On Dienstag, 27. August 2024 00:44:02 CEST Roger Dingledine wrote:
BridgeRelay 1 ORPort <port> ServerTransportPlugin obfs4 exec /usr/bin/obfs4proxy ServerTransportListenAddr obfs4 0.0.0.0:<port> ExtORPort auto ExitPolicy reject *:*
Looks good. You don't need the ExitPolicy line (you're just setting it to the default), but it doesn't hurt to have it there.
Yes, ExitPolicy reject *:* is default on non Exit relays but Socks port 9050 is open by default, I close it when not needed.
SocksPort 0 SocksPolicy reject *
the same applies to ControlPort:
ControlPort 0
Once your bridge has been running stable for a few weeks, an advanced but experimental feature is to hide OrPort.

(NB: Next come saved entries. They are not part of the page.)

(** A second output leaves the first one as it was. *)
Lemma holds_frame w0 w1 w2 p1 n1 p2 n2 buf out :
  holds w1 p1 n1 buf out -> (forall i, buf <= i < buf + len out -> mem w0 !! i = None) ->
  mapped (mem w0) p2 8 -> mapped (mem w0) n2 8 -> mapped (mem w1) p1 8 -> mapped (mem w1) n1 8 ->
  separate p1 8 p2 8 -> separate p1 8 n2 8 -> separate n1 8 p2 8 -> separate n1 8 n2 8 ->
  (forall i, is_Some (mem w1 !! i) -> ~ (p2 <= i < p2 + 8) -> ~ (n2 <= i < n2 + 8) -> mem w2 !! i = mem w1 !! i) ->
  registry w1 ⊆ registry w2 -> holds w2 p1 n1 buf out.
Proof.
  intros (H1 & H2 & H3 & H4 & H5) Hf Mp2 Mn2 Mp1 Mn1 S1 S2 S3 S4 Hk Hr.
  assert (Hl : forall a, mapped (mem w1) a 8 -> separate a 8 p2 8 -> separate a 8 n2 8 -> cell (mem w2) a = cell (mem w1) a).
  { intros a Ma Sp Sn. apply cell_frame, load_ext. intros i Hi. unfold separate in *. apply Hk; [by apply Ma|lia..]. }
  split_and!; [by rewrite Hl|by rewrite Hl| |done|].
  - rewrite <- H3. apply load_ext. intros i Hi.
    apply Hk; [|intros Hd; by destruct (Mp2 i Hd) as [x Hx]; rewrite Hf in Hx
              |intros Hd; by destruct (Mn2 i Hd) as [x Hx]; rewrite Hf in Hx].
    destruct (proj2 (readable_load (mem w1) buf (len out)) (ex_intro _ _ H3) i Hi) as [b ->]. done.
  - intros Hd. eapply lookup_weaken; [by apply H5|done].
Qed.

ORPort 127.0.0.1:<port> ORPort [::1]:<port> AssumeReachable 1
I have set two limits on the connections:
BandwidthRate 300 MBytes # I want to determine how much bandwidth I can allocate without impacting my network usage. IPv4Only
That's a huge bandwidthrate, so I expect your bridge will never get anywhere close to reaching it. This is fine too. Also be sure to learn about 'BandwidthBurst' in case its behavior is surprising to you.

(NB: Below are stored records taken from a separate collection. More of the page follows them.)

(* ===== verification/Types.v ===== *)
(** * Keys ([citadel-keystore/src/types.rs], [error.rs], the data of [hierarchy.rs])

    Instants ([DateTime<Utc>]) and spans are their number of nanoseconds; what
    the code uses of [chrono] beyond subtraction and comparison is the class
    [Chrono].  Strings are byte strings. *)

From S2P Require Import Prelude.

(** [chrono], third-party: whole units of a span, the range-checked conversion
    from a standard [Duration] and the text of an instant. *)
Class Chrono := {
  num_days : Z -> Z;
  num_hours : Z -> Z;
  num_minutes : Z -> Z;
  num_seconds : Z -> Z;
  TimeDelta_MAX : Z;
  from_std : Z -> option Z;
  (** [DateTime - TimeDelta], which panics out of range *)
  instant_sub : Z -> Z -> option Z;
  to_rfc3339 : Z -> string;
}.

Definition NANOS_PER_SEC : Z := 1000000000.
(** [std::time::Duration], in nanoseconds. *)
Definition from_secs (s : Z) : Z := s * NANOS_PER_SEC.
Definition as_secs (d : Z) : Z := d `div` NANOS_PER_SEC.

Module Types.

(** ** Identifiers and classification *)

Inductive KeyType : Set := Root | Domain | KeyEncrypting | DataEncrypting | HybridIdentity | Signing.

Inductive KeyState : Set :=
| Pending | Active | Rotated | Expired | Revoked | Suspended | Destroyed.

#[global] Instance KeyType_eq_dec : EqDecision KeyType.
Proof. solve_decision. Defined.
#[global] Instance KeyState_eq_dec : EqDecision KeyState.
Proof. solve_decision. Defined.

Definition display_type (t : KeyType) : string :=
  match t with
  | Root => "ROOT" | Domain => "DOMAIN" | KeyEncrypting => "KEK" | DataEncrypting => "DEK"
  | HybridIdentity => "HYBRID-ID" | Signing => "SIGNING"
  end.

Definition display_state (s : KeyState) : string :=
  match s with
  | Pending => "PENDING" | Active => "ACTIVE" | Rotated => "ROTATED" | Expired => "EXPIRED"
  | Revoked => "REVOKED" | Suspended => "SUSPENDED" | Destroyed => "DESTROYED"
  end.

(** ** The lifecycle *)

Definition can_encrypt (s : KeyState) : bool := bool_decide (s = Active).
Definition can_decrypt (s : KeyState) : bool := bool_decide (s = Active \/ s = Rotated).

Definition valid_transitions (s : KeyState) : list KeyState :=
  match s with
  | Pending => [Active; Destroyed]
  | Active => [Rotated; Revoked; Expired; Suspended]
  | Rotated => [Expired; Suspended]
  | Suspended => [Active; Destroyed]
  | Expired => [Destroyed]
  | Revoked => [Destroyed]
  | Destroyed => []
  end.

Definition can_transition_to (s target : KeyState) : bool :=
  bool_decide (target ∈ valid_transitions s).

(** ** Secret key material *)

(** [Destroyed] of [SecretKeyMaterial] is [Purged] here. *)
Inductive SecretKeyMaterial : Set :=
| Encrypted (s : string)
| CitadelWrapped (s : string)
| Plaintext (s : string)
| Purged.

#[global] Instance SecretKeyMaterial_eq_dec : EqDecision SecretKeyMaterial.
Proof. solve_decision. Defined.

Definition is_encrypted (m : SecretKeyMaterial) : bool :=
  match m with Encrypted _ => true | _ => false end.
Definition is_citadel_wrapped (m : SecretKeyMaterial) : bool :=
  match m with CitadelWrapped _ => true | _ => false end.
Definition is_wrapped (m : SecretKeyMaterial) : bool := is_encrypted m || is_citadel_wrapped m.
Definition is_plaintext (m : SecretKeyMaterial) : bool :=
  match m with Plaintext _ => true | _ => false end.
Definition is_destroyed (m : SecretKeyMaterial) : bool :=
  match m with Purged => true | _ => false end.

Definition zeroize_and_destroy (m : SecretKeyMaterial) : SecretKeyMaterial := Purged.

(** The serde representation: one JSON string. *)
Definition serialize (m : SecretKeyMaterial) : string :=
  match m with
  | Encrypted v | CitadelWrapped v | Plaintext v => v
  | Purged => "DESTROYED"
  end.

Definition deserialize (raw : string) : SecretKeyMaterial :=
  if bool_decide (raw = "DESTROYED"%string) then Purged
  else if str_starts_with raw "enc:" then Encrypted raw
  else if str_starts_with raw "ckw:" then CitadelWrapped raw
  else Plaintext raw.

(** ** Wrapping modes ([hierarchy.rs]) *)

Inductive WrapAlgorithm : Set := Aes256GcmHkdfSha256 | CitadelHybridV2.

Inductive WrappingMode : Set :=
| ExternalMaster
| WrappedByKey (parent_key_id : string) (parent_version : Z) (algorithm : WrapAlgorithm)
| HsmBacked (provider key_ref : string).

#[global] Instance WrapAlgorithm_eq_dec : EqDecision WrapAlgorithm.
Proof. solve_decision. Defined.
#[global] Instance WrappingMode_eq_dec : EqDecision WrappingMode.
Proof. solve_decision. Defined.

Definition from_legacy (wrapping_key_id : option string) (wrapping_key_version : option Z)
    (citadel_wrapped : bool) : WrappingMode :=
  match wrapping_key_id, wrapping_key_version with
  | Some kid, Some kver =>
      if citadel_wrapped then WrappedByKey kid kver CitadelHybridV2 else ExternalMaster
  | _, _ => ExternalMaster
  end.

(** ** Key versions *)

Record KeyVersion := mkKeyVersion {
  version : Z;
  kv_created_at : Z;
  public_key_hex : string;
  secret_key_material : SecretKeyMaterial;
  wrapping_key_id : option string;
  wrapping_key_version : option Z;
  wrap_nonce_hex : option string;
  wrapping_mode : option WrappingMode;
}.

#[global] Instance KeyVersion_eq_dec : EqDecision KeyVersion.
Proof. solve_decision. Defined.

Definition effective_wrapping_mode (v : KeyVersion) : WrappingMode :=
  match wrapping_mode v with
  | Some wm => wm
  | None => from_legacy (wrapping_key_id v) (wrapping_key_version v)
              (is_citadel_wrapped (secret_key_material v))
  end.

Definition kv_message (v : KeyVersion) (msg : string) : string :=
  "key version " +:+ pretty (version v) +:+ msg.

Definition validate (v : KeyVersion) : result string unit :=
  match secret_key_material v with
  | Encrypted _ =>
      _ ← bail_if (bool_decide (wrap_nonce_hex v = None))
            (kv_message v " is AES-wrapped but wrap_nonce_hex is missing");
      bail_if (bool_decide (is_Some (wrapping_key_id v)))
        (kv_message v " is AES-wrapped but has a wrapping_key_id (should be None)")
  | CitadelWrapped _ =>
      _ ← bail_if (bool_decide (wrapping_key_id v = None))
            (kv_message v " is CitadelWrapped but wrapping_key_id is missing");
      _ ← bail_if (bool_decide (wrapping_key_version v = None))
            (kv_message v " is CitadelWrapped but wrapping_key_version is missing");
      bail_if (bool_decide (is_Some (wrap_nonce_hex v)))
        (kv_message v " is CitadelWrapped but wrap_nonce_hex should be None")
  | Plaintext _ | Purged =>
      bail_if (bool_decide (is_Some (wrap_nonce_hex v)))
        (kv_message v " is not AES-wrapped but wrap_nonce_hex is present")
  end.

(** ** Key metadata *)

Record KeyMetadata := mkKeyMetadata {
  id : string;
  name : string;
  key_type : KeyType;
  state : KeyState;
  policy_id : option string;
  parent_id : option string;
  created_at : Z;
  updated_at : Z;
  activated_at : option Z;
  rotated_at : option Z;
  revoked_at : option Z;
  destroyed_at : option Z;
  versions : list KeyVersion;
  current_version : Z;
  usage_count : Z;
  tags : gmap string string;
}.

#[global] Instance KeyMetadata_eq_dec : EqDecision KeyMetadata.
Proof. solve_decision. Defined.

(** [iter().find(..)]. *)
Definition get_version (m : KeyMetadata) (n : Z) : option KeyVersion :=
  List.find (fun v => version v =? n) (versions m).
Definition current_key_version (m : KeyMetadata) : option KeyVersion :=
  get_version m (current_version m).
Definition age (now : Z) (m : KeyMetadata) : option Z := (fun a => now - a) <$> activated_at m.

(** ** Errors ([error.rs]) *)

Inductive KeystoreError : Set :=
| KeyNotFound (id : string)
| InvalidTransition (id : string) (from to : KeyState)
| PolicyViolation (msg : string)
| StorageError (msg : string)
| EnvelopeError (msg : string)
| DuplicateKey (id : string)
| KeyDestroyed (id : string)
| NotActive (id : string)
| NotDecryptable (id : string)
| PolicyNotFound (id : string)
| ParentKeyNotFound (parent_id : string)
| HierarchyViolation (msg : string).

#[global] Instance KeystoreError_eq_dec : EqDecision KeystoreError.
Proof. solve_decision. Defined.

(** The arrow of the source's message is U+2192, three bytes in UTF-8. *)
Definition arrow : string :=
  String.string_of_list_byte [Byte.x20; Byte.xe2; Byte.x86; Byte.x92; Byte.x20].

Definition display_error (e : KeystoreError) : string :=
  match e with
  | KeyNotFound id => "key not found: " +:+ id
  | InvalidTransition id from to =>
      "invalid transition for " +:+ id +:+ ": " +:+ display_state from +:+ arrow +:+ display_state to
  | PolicyViolation msg => "policy violation: " +:+ msg
  | StorageError msg => "storage error: " +:+ msg
  | EnvelopeError msg => "envelope error: " +:+ msg
  | DuplicateKey id => "duplicate key: " +:+ id
  | KeyDestroyed id => "key destroyed: " +:+ id
  | NotActive id => "key not active: " +:+ id
  | NotDecryptable id => "key cannot decrypt: " +:+ id
  | PolicyNotFound id => "policy not found: " +:+ id
  | ParentKeyNotFound p =>
      "parent key not found: " +:+ p +:+ " (wrapping_key_id references a missing key)"
  | HierarchyViolation msg => "hierarchy violation: " +:+ msg
  end.

Inductive ExpirationSource : Set := GracePeriodExpired | MaxLifetimeExceeded.

Inductive ExpirationDecision : Set :=
| NotNeeded
| Required (reason : string) (source : ExpirationSource)
| Warning (reason : string) (remaining : Z) (source : ExpirationSource).

Inductive DestroyDecision : Set :=
| Safe (reason : string)
| Blocked (reason : string).

(** ** Properties *)

(** The states reachable by valid transitions. *)
Inductive reaches : KeyState -> KeyState -> Prop :=
| reaches_refl s : reaches s s
| reaches_step s t u : can_transition_to s t = true -> reaches t u -> reaches s u.

(** What the transition table promises: destruction is final and always eventually
    possible, no key becomes pending again, and a revoked or expired key can only be
    destroyed (so it never encrypts or decrypts again). *)
Theorem lifecycle_table s t :
  reaches s t ->
  (s = Destroyed -> t = Destroyed) /\
  (t = Pending -> s = Pending) /\
  (s = Revoked \/ s = Expired -> t = s \/ t = Destroyed) /\
  (s = Revoked \/ s = Expired \/ s = Destroyed -> can_encrypt t = false /\ can_decrypt t = false).
Proof.
  induction 1 as [s|s t u Hst _ IH].
  - split_and!; try done; [tauto|]. intros [->|[->| ->]]; done.
  - unfold can_transition_to in Hst. bool_hyps.
    destruct IH as (I1 & I2 & I3 & I4).
    destruct s; cbn in Hst; set_unfold in Hst; destruct_or?; subst;
      split_and!; intros; destruct_or?; try done; naive_solver.
Qed.

Lemma destroyed_reachable s : reaches s Destroyed.
Proof.
  destruct s; try (apply reaches_step with Destroyed; [done|constructor]).
  - apply reaches_step with Expired; [done|]. apply reaches_step with Destroyed; [done|constructor].
  - apply reaches_step with Expired; [done|]. apply reaches_step with Destroyed; [done|constructor].
  - constructor.
Qed.

(** ** What is written and read back *)

(** Material whose text tells its variant, as all material does that the
    keystore makes (its plaintext is hexadecimal). *)
Definition tagged (m : SecretKeyMaterial) : Prop :=
  match m with
  | Encrypted s => str_starts_with s "enc:" = true
  | CitadelWrapped s => str_starts_with s "ckw:" = true
  | Plaintext s => s <> "DESTROYED"%string /\ str_starts_with s "enc:" = false /\ str_starts_with s "ckw:" = false
  | Purged => True
  end.

Lemma tags_apart s : str_starts_with s "ckw:" = true -> str_starts_with s "enc:" = false.
Proof.
  intros [r ->]%starts_with_iff. apply not_true_iff_false. by intros [r' E]%starts_with_iff.
Qed.

(** What is read has a tag, and exactly tagged material survives the on-disk
    format, since the variant is recovered from the text alone. *)
Lemma deserialize_tagged raw : tagged (deserialize raw).
Proof.
  unfold deserialize. case_bool_decide; [done|]. destruct (str_starts_with raw "enc:") eqn:E1; [done|].
  by destruct (str_starts_with raw "ckw:") eqn:E2.
Qed.
Theorem material_roundtrip m : deserialize (serialize m) = m <-> tagged m.
Proof.
  split; [intros <-; apply deserialize_tagged|]. destruct m as [s|s|s|]; cbn [serialize tagged]; [..|done]; intros H; unfold deserialize.
  - by rewrite bool_decide_false, H by (by intros ->).
  - by rewrite bool_decide_false, (tags_apart _ H), H by (by intros ->).
  - destruct H as (H1 & -> & ->). by rewrite bool_decide_false.
Qed.

Lemma hex_tagged s : all_hex s = true -> tagged (Plaintext s).
Proof.
  intros H. assert (N : forall p, all_hex p = false -> str_starts_with s p = false).
  { intros p Hp. apply not_true_iff_false. intros [r ->]%starts_with_iff. rewrite all_hex_app, Hp in H. done. }
  cbn [tagged]. rewrite !N by done. split; [|done]. by intros ->.
Qed.

Definition map_material (f : SecretKeyMaterial -> SecretKeyMaterial) (m : KeyMetadata) : KeyMetadata :=
  mkKeyMetadata (id m) (name m) (key_type m) (state m) (policy_id m) (parent_id m) (created_at m)
    (updated_at m) (activated_at m) (rotated_at m) (revoked_at m) (destroyed_at m)
    ((fun v => mkKeyVersion (version v) (kv_created_at v) (public_key_hex v) (f (secret_key_material v))
                 (wrapping_key_id v) (wrapping_key_version v) (wrap_nonce_hex v) (wrapping_mode v)) <$> versions m)
    (current_version m) (usage_count m) (tags m).

(** The record as the derived implementations see it: the material is a bare
    text, for which [Plaintext] stands. *)
Definition as_text : KeyMetadata -> KeyMetadata := map_material (fun x => Plaintext (serialize x)).
Definition of_text : KeyMetadata -> KeyMetadata := map_material (fun x => deserialize (serialize x)).

(** All material of the record has its tag. *)
Definition all_tagged (m : KeyMetadata) : Prop := Forall (fun v => tagged (secret_key_material v)) (versions m).

Lemma of_as_text m : all_tagged m -> of_text (as_text m) = m.
Proof.
  unfold all_tagged, of_text, as_text, map_material. intros H. destruct m as [? ? ? ? ? ? ? ? ? ? ? ? vs ? ? ?]; cbn in *. f_equal.
  rewrite <- list_fmap_compose. induction H as [|v vs Hv _ IH]; [done|]. rewrite fmap_cons, IH. f_equal. destruct v; cbn in *. by rewrite (proj2 (material_roundtrip _) Hv).
Qed.
Lemma of_text_tagged m : all_tagged (of_text m).
Proof. unfold all_tagged, of_text, map_material. cbn. apply Forall_fmap, Forall_true. intros v. apply deserialize_tagged. Qed.

(** [validate] accepts exactly the consistent combinations of material and
    wrapping metadata. *)
Theorem validate_iff v :
  validate v = Ok () <->
  match secret_key_material v with
  | Encrypted _ => is_Some (wrap_nonce_hex v) /\ wrapping_key_id v = None
  | CitadelWrapped _ =>
      is_Some (wrapping_key_id v) /\ is_Some (wrapping_key_version v) /\ wrap_nonce_hex v = None
  | _ => wrap_nonce_hex v = None
  end.
Proof.
  unfold validate. destruct (secret_key_material v), (wrap_nonce_hex v), (wrapping_key_id v),
    (wrapping_key_version v); cbn; repeat case_bool_decide; cbn;
    split; intros; destruct_and?; try done;
    try (exfalso; match goal with H : ~ is_Some (Some _) |- _ => apply H; done end);
    try (match goal with H : is_Some None |- _ => by destruct H end); naive_solver.
Qed.
End Types.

If a bridge reaches 20-30 MBytes, that's already a lot. There are only very few (guard|exit) relays on Tor-Metrics that reach 100 MBytes.
Should an anti DDoS system be configured?
You don't need that with a bridge, nor sysctl foo with a 1G nic and 1 - 2 relays. Apart from disabling ipv6 autoconf & dad, I leave the Debian defaults.